### HOW TO COMPLETE THIS TASK
Show each line of the entries below in which the word "whether" appears.

=== Section Start ===

(** A queue of the slab.  Not in the code: [q_clients] counts the references of
    the code around the library, [q_leaving] the servers that took the last task
    and have not dropped their reference yet; [q_running] says that the first
    task has been started, and [q_frames] and [q_sync] are what it is inside of. *)
Record tqueue : Type := mk_tqueue {
  q_refs : Z;
  q_clients : nat;
  q_leaving : nat;
  q_tasks : list task_kind;
  q_running : bool;
  q_frames : list frame;
  q_sync : option sync_point;
  q_timers : ntt_timer_heap;
  q_service : bool;             (* timer_service is not null *)
  q_reg_gen : Z;
  q_reg_deadline : Z;
  q_self_ref : bool;
  q_tombstones : Z;
}.

(** A slot of the slab.  [s_dying] is set from the moment the last reference
    goes until the slot is given back. *)
Record slot : Type := mk_qslot {
  s_generation : Z;
  s_dying : bool;
  s_queue : tqueue;
}.

Definition with_refs r q := mk_tqueue r (q_clients q) (q_leaving q) (q_tasks q) (q_running q) (q_frames q)
  (q_sync q) (q_timers q) (q_service q) (q_reg_gen q) (q_reg_deadline q) (q_self_ref q) (q_tombstones q).
Definition with_clients c q := mk_tqueue (q_refs q) c (q_leaving q) (q_tasks q) (q_running q) (q_frames q)
  (q_sync q) (q_timers q) (q_service q) (q_reg_gen q) (q_reg_deadline q) (q_self_ref q) (q_tombstones q).
Definition with_leaving n q := mk_tqueue (q_refs q) (q_clients q) n (q_tasks q) (q_running q) (q_frames q)
  (q_sync q) (q_timers q) (q_service q) (q_reg_gen q) (q_reg_deadline q) (q_self_ref q) (q_tombstones q).
Definition with_tasks l q := mk_tqueue (q_refs q) (q_clients q) (q_leaving q) l (q_running q) (q_frames q)
  (q_sync q) (q_timers q) (q_service q) (q_reg_gen q) (q_reg_deadline q) (q_self_ref q) (q_tombstones q).
Definition with_run b fs q := mk_tqueue (q_refs q) (q_clients q) (q_leaving q) (q_tasks q) b fs
  (q_sync q) (q_timers q) (q_service q) (q_reg_gen q) (q_reg_deadline q) (q_self_ref q) (q_tombstones q).
Definition with_sync y q := mk_tqueue (q_refs q) (q_clients q) (q_leaving q) (q_tasks q) (q_running q) (q_frames q)
  y (q_timers q) (q_service q) (q_reg_gen q) (q_reg_deadline q) (q_self_ref q) (q_tombstones q).
Definition with_timers h q := mk_tqueue (q_refs q) (q_clients q) (q_leaving q) (q_tasks q) (q_running q) (q_frames q)
  (q_sync q) h (q_service q) (q_reg_gen q) (q_reg_deadline q) (q_self_ref q) (q_tombstones q).
Definition with_service b q := mk_tqueue (q_refs q) (q_clients q) (q_leaving q) (q_tasks q) (q_running q) (q_frames q)
  (q_sync q) (q_timers q) b (q_reg_gen q) (q_reg_deadline q) (q_self_ref q) (q_tombstones q).
Definition with_reg g d q := mk_tqueue (q_refs q) (q_clients q) (q_leaving q) (q_tasks q) (q_running q) (q_frames q)
  (q_sync q) (q_timers q) (q_service q) g d (q_self_ref q) (q_tombstones q).
Definition with_self_ref b q := mk_tqueue (q_refs q) (q_clients q) (q_leaving q) (q_tasks q) (q_running q) (q_frames q)
  (q_sync q) (q_timers q) (q_service q) (q_reg_gen q) (q_reg_deadline q) b (q_tombstones q).
Definition with_tombs n q := mk_tqueue (q_refs q) (q_clients q) (q_leaving q) (q_tasks q) (q_running q) (q_frames q)
  (q_sync q) (q_timers q) (q_service q) (q_reg_gen q) (q_reg_deadline q) (q_self_ref q) n.

(** ** The service *)

(** A timerfd: the time it expires at, whether an expiration has not been read,
    and whether the event of an expiration has not been delivered. *)
Record timerfd : Type := mk_timerfd {
  tfd_at : option Z;
  tfd_ticks : bool;
  tfd_edge : bool;
}.

Record ntt_timer_service : Type := mk_service {
  sv_lock : bool;
  sv_queues : ntt_queue_heap;
  sv_armed : Z;
  sv_fd : timerfd;
}.

Definition sv_with_lock b s := mk_service b (sv_queues s) (sv_armed s) (sv_fd s).
Definition sv_with_queues h s := mk_service (sv_lock s) h (sv_armed s) (sv_fd s).
Definition sv_with_armed a s := mk_service (sv_lock s) (sv_queues s) a (sv_fd s).
Definition sv_with_fd f s := mk_service (sv_lock s) (sv_queues s) (sv_armed s) f.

=== Section End ===

### YOUR SOLUTION
(** A timerfd: the time it expires at, whether an expiration has not been read,
    and whether the event of an expiration has not been delivered. *)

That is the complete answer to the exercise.